**Work item**:
Give again, word for word, every line below from the one that has "intros row Hrow." through the one that has "l' ≠ l ∧ h !! l' = None ∧", both included, and no others.

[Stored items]

::::

Lemma iadd4_eval {A} B O K n (F G : A → list R) D :
  iadd4 (T4 (B, O, K, n) (bmap3 F D)) (T4 (B, O, K, n) (bmap3 G D)) =
    Ok (T4 (B, O, K, n) (bmap3 (λ x, bzip add (F x) (G x)) D)).
Proof.
  unfold iadd4. cbn [shape4 data4].
  unfold bcast_ok. rewrite !Nat.eqb_refl. cbn [andb orb guard_or mbind result_bind].
  by rewrite (bzip3_bmap3 (bzip add)).
Qed.

Lemma masked_put5_eval B O K d P n c mask (G : list (list R) → list R)
    (D : list (list (list (list (list R))))) :
  c < d → length mask = P → n = count_true mask →
  masked_put5 (T5 (B, O, K, d, P) D) c mask (T4 (B, O, K, n) (bmap3 G D)) =
    Ok (T5 (B, O, K, d, P)
          (bmap3 (λ cell, alter (λ row, mask_update mask row
                                          (expand (count_true mask) (G cell)))
                            c cell) D)).
Proof.
  intros Hc Hm ->. unfold masked_put5. cbn [shape5 shape4 data5 data4].
  destruct (Nat.ltb_spec c d) as [_|?]; [|lia].
  rewrite Hm. unfold bcast_ok. rewrite !Nat.eqb_refl.
  cbn [andb orb guard_or mbind result_bind]. do 2 f_equal.
  rewrite <- (bmap3_id D) at 1. by rewrite bzip3_bmap3.
Qed.

Lemma pos_def_eval (h : gmap nat (tensor5 R)) l ws alpha eps B K C :
  h !! l = Some ws → shape5 ws = (B, 1, K, 2, tri C) → wf5 ws = true →
  pos_def l alpha eps h =
    Ok (fresh (dom h),
        <[fresh (dom h) := T5 (B, 1, K, 2, tri C)
                             (bmap3 (pos_def_cell C alpha eps) (data5 ws))]> h).
Proof.
  intros Hl Hs Hwf. pose proof (wf5_cells ws _ _ _ _ _ Hs Hwf) as Hcells.
  destruct ws as [sh D]. cbn [shape5 data5] in *. subst sh.
  unfold pos_def, clone, read. rewrite Hl. cbn [mbind result_bind shape5].
  rewrite channels_of_tri.
  rewrite masked_get5_eval by (lia || apply length_indices_diag).
  cbn [mbind result_bind fst snd]. rewrite lookup_insert_eq.
  cbn [mbind result_bind fst snd].
  rewrite masked_get5_eval by (lia || apply length_indices_diag).
  cbn [mbind result_bind].
  rewrite trace_eval, scale_add_eval.
  rewrite Nat.mul_1_r, count_true_indices_diag.
  rewrite iadd4_eval. cbn [mbind result_bind].
  rewrite masked_put5_eval
    by (lia || apply length_indices_diag || by rewrite count_true_indices_diag).
  cbn [mbind result_bind]. rewrite insert_insert_eq.
  do 4 f_equal. apply bmap3_ext. intros xs ys cell Hxs Hys Hcell.
  specialize (Hcells xs ys cell Hxs Hys Hcell).
  unfold pos_def_cell. apply list_alter_ext; [|done].
  intros row Hrow.
  assert (row = cell !!! 0) as ->.
  { symmetry. by apply list_lookup_total_correct. }
  assert (length (cell !!! 0) = tri C) as Hlen by (eapply has_dims_row; [done|lia]).
  rewrite concat_replicate_singleton, !fmap_replicate.
  rewrite bzip_zip_with; last first.
  { rewrite length_replicate, length_mask_select, count_true_indices_diag;
      [done|by rewrite length_indices_diag]. }
  rewrite expand_id; last first.
  { rewrite length_zip_with_l_eq;
      rewrite length_mask_select, ?count_true_indices_diag, ?length_replicate;
      done || by rewrite length_indices_diag. }
  rewrite mask_update_add by (by rewrite count_true_indices_diag).
  rewrite drop_ge by (by rewrite length_indices_diag, Hlen).
  by rewrite app_nil_r.
Qed.
End PosDefEval.

Section PosDefTheorem.
Context `{Scalar R}.

Lemma pos_def_cell_lookup C alpha eps (cell : list (list R)) re c p i j x :
  cell !! 0 = Some re → triu_pairs C C !! p = Some (i, j) →
  mlookup cell c p = Some x →
  mlookup (pos_def_cell C alpha eps cell) c p =
    Some (if decide (c = 0 ∧ i = j)
          then add x (add (mul alpha (foldl add zero (diag_entries C re))) eps)
          else x).
Proof.
  intros Hre Hp Hx. unfold pos_def_cell, mlookup in *.
  rewrite (list_lookup_total_correct _ _ _ Hre), mask_select_diag_entries.
  destruct (decide (c = 0)) as [->|Hc].
  - rewrite list_lookup_alter_eq, Hre in *. simpl in *.
    rewrite lookup_zip_with, (indices_diag_lookup C p i j Hp), Hx. simpl.
    destruct (Nat.eqb_spec i j); case_decide as Hd;
      first [done | by destruct Hd | exfalso; by apply Hd].
  - rewrite list_lookup_alter_ne by done. rewrite Hx.
    case_decide as Hd; [by destruct Hd|done].
Qed.

(** C8: [pos_def] leaves its argument unchanged in the store and returns
    a new array, at a fresh location, that equals the argument at every
    entry except the real diagonal packed entries, to each of which
    [alpha * trace + eps] is added; [trace] is the sum of the real
    diagonal packed entries of the [(batch, bin)] item. *)
Theorem pos_def_frame (h : gmap nat (tensor5 R)) (l : nat) (ws : tensor5 R)
    (alpha eps : R) (B K C : nat) :
  h !! l = Some ws → shape5 ws = (B, 1, K, 2, tri C) → wf5 ws = true →
  ∃ l' h' ws_pf,
    pos_def l alpha eps h = Ok (l', h') ∧
    l' ≠ l ∧ h !! l' = None ∧
    h' !! l = Some ws ∧
    (∀ l'', l'' ≠ l' → h' !! l'' = h !! l'') ∧
    h' !! l' = Some ws_pf ∧
    shape5 ws_pf = shape5 ws ∧
    ∀ b k c p i j re x,
      row5 ws b 0 k 0 = Some re → triu_pairs C C !! p = Some (i, j) →
      at5 ws b 0 k c p = Some x →
      at5 ws_pf b 0 k c p =
        Some (if decide (c = 0 ∧ i = j)
              then add x (add (mul alpha (foldl add zero (diag_entries C re))) eps)
              else x).
Proof.
  intros Hl Hs Hwf. rewrite (pos_def_eval h l ws alpha eps B K C) by done.
  set (l' := fresh (dom h)).
  assert (Hfresh : h !! l' = None) by apply not_elem_of_dom, is_fresh.
  assert (Hne : l' ≠ l) by (intros ->; congruence).
  eexists _, _, _. split; [done|]. split; [done|]. split; [done|].
  split; [by rewrite lookup_insert_ne|].
  split; [intros l'' Hl''; by rewrite lookup_insert_ne|].
  split; [apply lookup_insert_eq|]. split; [done|].
  intros b k c p i j re x Hre Hp Hx.
  rewrite at5_cell5 in Hx. rewrite at5_cell5, cell5_bmap3.
  unfold row5 in Hre. destruct ws as [sh D]. simpl in *.
  destruct (cell5 (T5 sh D) b 0 k) as [cell|] eqn:Hcell; simpl in *; [|done].
  replace (cell5 (T5 (B, 1, K, 2, tri C) D) b 0 k) with (Some cell)
    by (by rewrite <- Hcell).
  simpl. by apply pos_def_cell_lookup.
Qed.
End PosDefTheorem.

Lemma pos_def_frame_witness :
  ∃ l' h' ws_pf,
    pos_def 0 2%Z 1%Z {[0 := packed_example]} = Ok (l', h') ∧
    l' ≠ 0 ∧ ({[0 := packed_example]} : gmap nat (tensor5 Z)) !! l' = None ∧
    h' !! 0 = Some packed_example ∧
    (∀ l'', l'' ≠ l' →
       h' !! l'' = ({[0 := packed_example]} : gmap nat (tensor5 Z)) !! l'') ∧
    h' !! l' = Some ws_pf ∧
    shape5 ws_pf = shape5 packed_example ∧
    ∀ b k c p i j re x,
      row5 packed_example b 0 k 0 = Some re → triu_pairs 2 2 !! p = Some (i, j) →
      at5 packed_example b 0 k c p = Some x →
      at5 ws_pf b 0 k c p =
        Some (if decide (c = 0 ∧ i = j)
              then add x (add (mul 2%Z (foldl add zero (diag_entries 2 re))) 1%Z)
              else x).
Proof.
  apply (pos_def_frame {[0 := packed_example]} 0 packed_example 2%Z 1%Z 1 1 2);
    reflexivity.
Defined.

(** ** [notch_filter]

    The frequencies are rational numbers (every finite float is one) and
    the filter width is an integer, as wide as Python's.  The entries of
    the kernel are computed by the float primitives of torch, which are
    external: the function is modelled over any implementation of them. *)

Class FloatOps (K : Type) := {
  of_Q : Q → K;
  fsin : K → K;
  fdiv : K → K → K;
  fmul : K → K → K;
  fadd : K → K → K;
  fneg : K → K;
  (** [torch.blackman_window(n)] has [n] entries. *)
  blackman_window : nat → list K;
  length_blackman_window : ∀ n, length (blackman_window n) = n;
}.

(** [l[:n]] and [l[n:]] of Python, for any integer [n]. *)
Definition py_take {A} (n : Z) (l : list A) : list A :=
  if (0 <=? n)%Z then take (Z.to_nat n) l
  else take (length l - Z.to_nat (- n)) l.
Definition py_drop {A} (n : Z) (l : list A) : list A :=
  if (0 <=? n)%Z then drop (Z.to_nat n) l
  else drop (length l - Z.to_nat (- n)) l.

(** [torch.arange(n)] *)
Definition arange (n : Z) : result (list Z) :=
  if (n <? 0)%Z then Err RuntimeError else Ok (seqZ 0 n).

Section Notch.
Context `{FloatOps K}.

(** [x *= w] and [x + y] on vectors, with broadcasting of the right
    operand. *)
Definition imul (x w : list K) : result (list K) :=
  if bcast_ok (length w) (length x)
  then Ok (zip_with fmul x (expand (length x) w))
  else Err ShapeMismatch.
Definition vadd (x y : list K) : result (list K) :=
  if bcast_ok (length y) (length x)
  then Ok (zip_with fadd x (expand (length x) y))
  else Err ShapeMismatch.

(** [x[i] += v] *)
Definition index_iadd (x : list K) (i : Z) (v : K) : result (list K) :=
  let i' := if (0 <=? i)%Z then i else (Z.of_nat (length x) + i)%Z in
  if (0 <=? i')%Z && (i' <? Z.of_nat (length x))%Z
  then Ok (alter (λ y, fadd y v) (Z.to_nat i') x)
  else Err IndexError.

Definition sinc (pad : Z) (x : list K) : list K :=
  let _sinc (x : list K) := (λ y, fdiv (fsin y) y) <$> x in
  _sinc (py_take pad x) ++ [of_Q 1] ++ _sinc (py_drop (pad + 1) x).

Definition vsum (x : list K) : K := foldl fadd (of_Q 0) x.

Definition notch_filter (notch_freq : Q) (filter_width : Z) (notch_width : Q) :
    result (tensor3 K) :=
  _ ← guard_or AssertionError
        (negb (Qle_bool notch_freq 0) && Qle_bool notch_freq 1);
  _ ← guard_or AssertionError (negb (filter_width `mod` 2 =? 0)%Z);
  let pad := (filter_width `div` 2)%Z in
  r ← arange filter_width;
  let inputs := (λ i, (i - pad)%Z) <$> r in
  let notch_freq := Qplus notch_freq notch_width in
  let hlpf :=
    sinc pad ((λ i, of_Q (Qmult (Qmult 3 (Qminus notch_freq notch_width))
                            (inject_Z i))) <$> inputs) in
  hlpf ← imul hlpf (blackman_window (Z.to_nat filter_width));
  let hlpf := (λ y, fdiv y (vsum hlpf)) <$> hlpf in
  let hhpf :=
    sinc pad ((λ i, of_Q (Qmult (Qmult 3 (Qplus notch_freq notch_width))
                            (inject_Z i))) <$> inputs) in
  hhpf ← imul hhpf (blackman_window (Z.to_nat filter_width));
  let hhpf := (λ y, fdiv y (fneg (vsum hhpf))) <$> hhpf in
  hhpf ← index_iadd hhpf pad (of_Q 1);
  s ← vadd hlpf hhpf;
  Ok (T3 (1, length s, 1) [(λ y, [y]) <$> s]).
End Notch.

Section NotchProps.
Context `{FloatOps K}.

Lemma in_range_spec (q : Q) :
  negb (Qle_bool q 0) && Qle_bool q 1 = true ↔ Qlt 0 q ∧ Qle q 1.
Proof.
  rewrite andb_true_iff, negb_true_iff, Qle_bool_iff.
  split; intros [H0 H1]; split; try done.
  - apply Qnot_le_lt. intros Hle%Qle_bool_iff. congruence.
  - destruct (Qle_bool q 0) eqn:Hle; [|done].
    apply Qle_bool_iff in Hle. by apply Qlt_not_le in H0.
Qed.

Lemma length_sinc (pad : Z) (x : list K) :
  (0 ≤ pad)%Z → Z.to_nat pad < length x → length (sinc pad x) = length x.
Proof.
  intros Hpad Hlt. unfold sinc, py_take, py_drop.
  destruct (Z.leb_spec 0 pad) as [_|?]; [|lia].
  destruct (Z.leb_spec 0 (pad + 1)) as [_|?]; [|lia].
  rewrite !length_app, !length_fmap, length_take, length_drop. simpl. lia.
Qed.

Lemma imul_ok (x w : list K) :
  length w = length x → imul x w = Ok (zip_with fmul x w).
Proof.
  intros Hlen. unfold imul, bcast_ok. rewrite Hlen, Nat.eqb_refl. simpl.
  by rewrite expand_id.
Qed.

Lemma vadd_ok (x y : list K) :
  length y = length x → vadd x y = Ok (zip_with fadd x y).
Proof.
  intros Hlen. unfold vadd, bcast_ok. rewrite Hlen, Nat.eqb_refl. simpl.
  by rewrite expand_id.
Qed.

Lemma index_iadd_ok (x : list K) (i : Z) v :
  (0 ≤ i < Z.of_nat (length x))%Z →
  index_iadd x i v = Ok (alter (λ y, fadd y v) (Z.to_nat i) x).
Proof.
  intros Hi. unfold index_iadd. cbv zeta.
  assert (E1 : (0 <=? i)%Z = true) by (apply Z.leb_le; lia).
  assert (E2 : (i <? Z.of_nat (length x))%Z = true) by (apply Z.ltb_lt; lia).
  rewrite E1. cbv iota. by rewrite E1, E2.
Qed.

Lemma imul_error (x w : list K) e : imul x w = Err e → e = ShapeMismatch.
Proof. unfold imul. destruct (bcast_ok _ _); congruence. Qed.

Lemma vadd_error (x y : list K) e : vadd x y = Err e → e = ShapeMismatch.
Proof. unfold vadd. destruct (bcast_ok _ _); congruence. Qed.

Lemma index_iadd_error (x : list K) i v e :
  index_iadd x i v = Err e → e = IndexError.
Proof. unfold index_iadd. cbv zeta. destruct (_ && _); congruence. Qed.

Lemma arange_error n e : arange n = Err e → e = RuntimeError.
Proof. unfold arange. destruct (n <? 0)%Z; congruence. Qed.

(** After the two assertions [notch_filter] raises no assertion error. *)
Lemma bind_no_assertion {A B} (m : result A) (k : A → result B) :
  (∀ e, m = Err e → e ≠ AssertionError) →
  (∀ a, m = Ok a → k a ≠ Err AssertionError) →
  m ≫= k ≠ Err AssertionError.
Proof.
  intros He Ha. destruct m as [a|e]; cbn [mbind result_bind].
  - by apply Ha.
  - intros [= Heq]. by apply (He e).
Qed.

Lemma notch_filter_past_assertions (notch_freq : Q) (filter_width : Z)
    (notch_width : Q) :
  negb (Qle_bool notch_freq 0) && Qle_bool notch_freq 1 = true →
  negb (filter_width `mod` 2 =? 0)%Z = true →
  notch_filter notch_freq filter_width notch_width ≠ Err AssertionError.
Proof.
  intros H1 H2. unfold notch_filter. rewrite H1, H2.
  cbn [guard_or mbind result_bind].
  apply bind_no_assertion; [by intros e ->%arange_error|intros r _].
  apply bind_no_assertion; [by intros e ->%imul_error|intros hlpf _].
  apply bind_no_assertion; [by intros e ->%imul_error|intros hhpf _].
  apply bind_no_assertion; [by intros e ->%index_iadd_error|intros hhpf' _].
  apply bind_no_assertion; [by intros e ->%vadd_error|intros s _].
  by intros [=].
Qed.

::::

**Solution below**:
  intros row Hrow.
  assert (row = cell !!! 0) as ->.
  { symmetry. by apply list_lookup_total_correct. }
  assert (length (cell !!! 0) = tri C) as Hlen by (eapply has_dims_row; [done|lia]).
  rewrite concat_replicate_singleton, !fmap_replicate.
  rewrite bzip_zip_with; last first.
  { rewrite length_replicate, length_mask_select, count_true_indices_diag;
      [done|by rewrite length_indices_diag]. }
  rewrite expand_id; last first.
  { rewrite length_zip_with_l_eq;
      rewrite length_mask_select, ?count_true_indices_diag, ?length_replicate;
      done || by rewrite length_indices_diag. }
  rewrite mask_update_add by (by rewrite count_true_indices_diag).
  rewrite drop_ge by (by rewrite length_indices_diag, Hlen).
  by rewrite app_nil_r.
Qed.
End PosDefEval.

Section PosDefTheorem.
Context `{Scalar R}.

Lemma pos_def_cell_lookup C alpha eps (cell : list (list R)) re c p i j x :
  cell !! 0 = Some re → triu_pairs C C !! p = Some (i, j) →
  mlookup cell c p = Some x →
  mlookup (pos_def_cell C alpha eps cell) c p =
    Some (if decide (c = 0 ∧ i = j)
          then add x (add (mul alpha (foldl add zero (diag_entries C re))) eps)
          else x).
Proof.
  intros Hre Hp Hx. unfold pos_def_cell, mlookup in *.
  rewrite (list_lookup_total_correct _ _ _ Hre), mask_select_diag_entries.
  destruct (decide (c = 0)) as [->|Hc].
  - rewrite list_lookup_alter_eq, Hre in *. simpl in *.
    rewrite lookup_zip_with, (indices_diag_lookup C p i j Hp), Hx. simpl.
    destruct (Nat.eqb_spec i j); case_decide as Hd;
      first [done | by destruct Hd | exfalso; by apply Hd].
  - rewrite list_lookup_alter_ne by done. rewrite Hx.
    case_decide as Hd; [by destruct Hd|done].
Qed.

(** C8: [pos_def] leaves its argument unchanged in the store and returns
    a new array, at a fresh location, that equals the argument at every
    entry except the real diagonal packed entries, to each of which
    [alpha * trace + eps] is added; [trace] is the sum of the real
    diagonal packed entries of the [(batch, bin)] item. *)
Theorem pos_def_frame (h : gmap nat (tensor5 R)) (l : nat) (ws : tensor5 R)
    (alpha eps : R) (B K C : nat) :
  h !! l = Some ws → shape5 ws = (B, 1, K, 2, tri C) → wf5 ws = true →
  ∃ l' h' ws_pf,
    pos_def l alpha eps h = Ok (l', h') ∧
    l' ≠ l ∧ h !! l' = None ∧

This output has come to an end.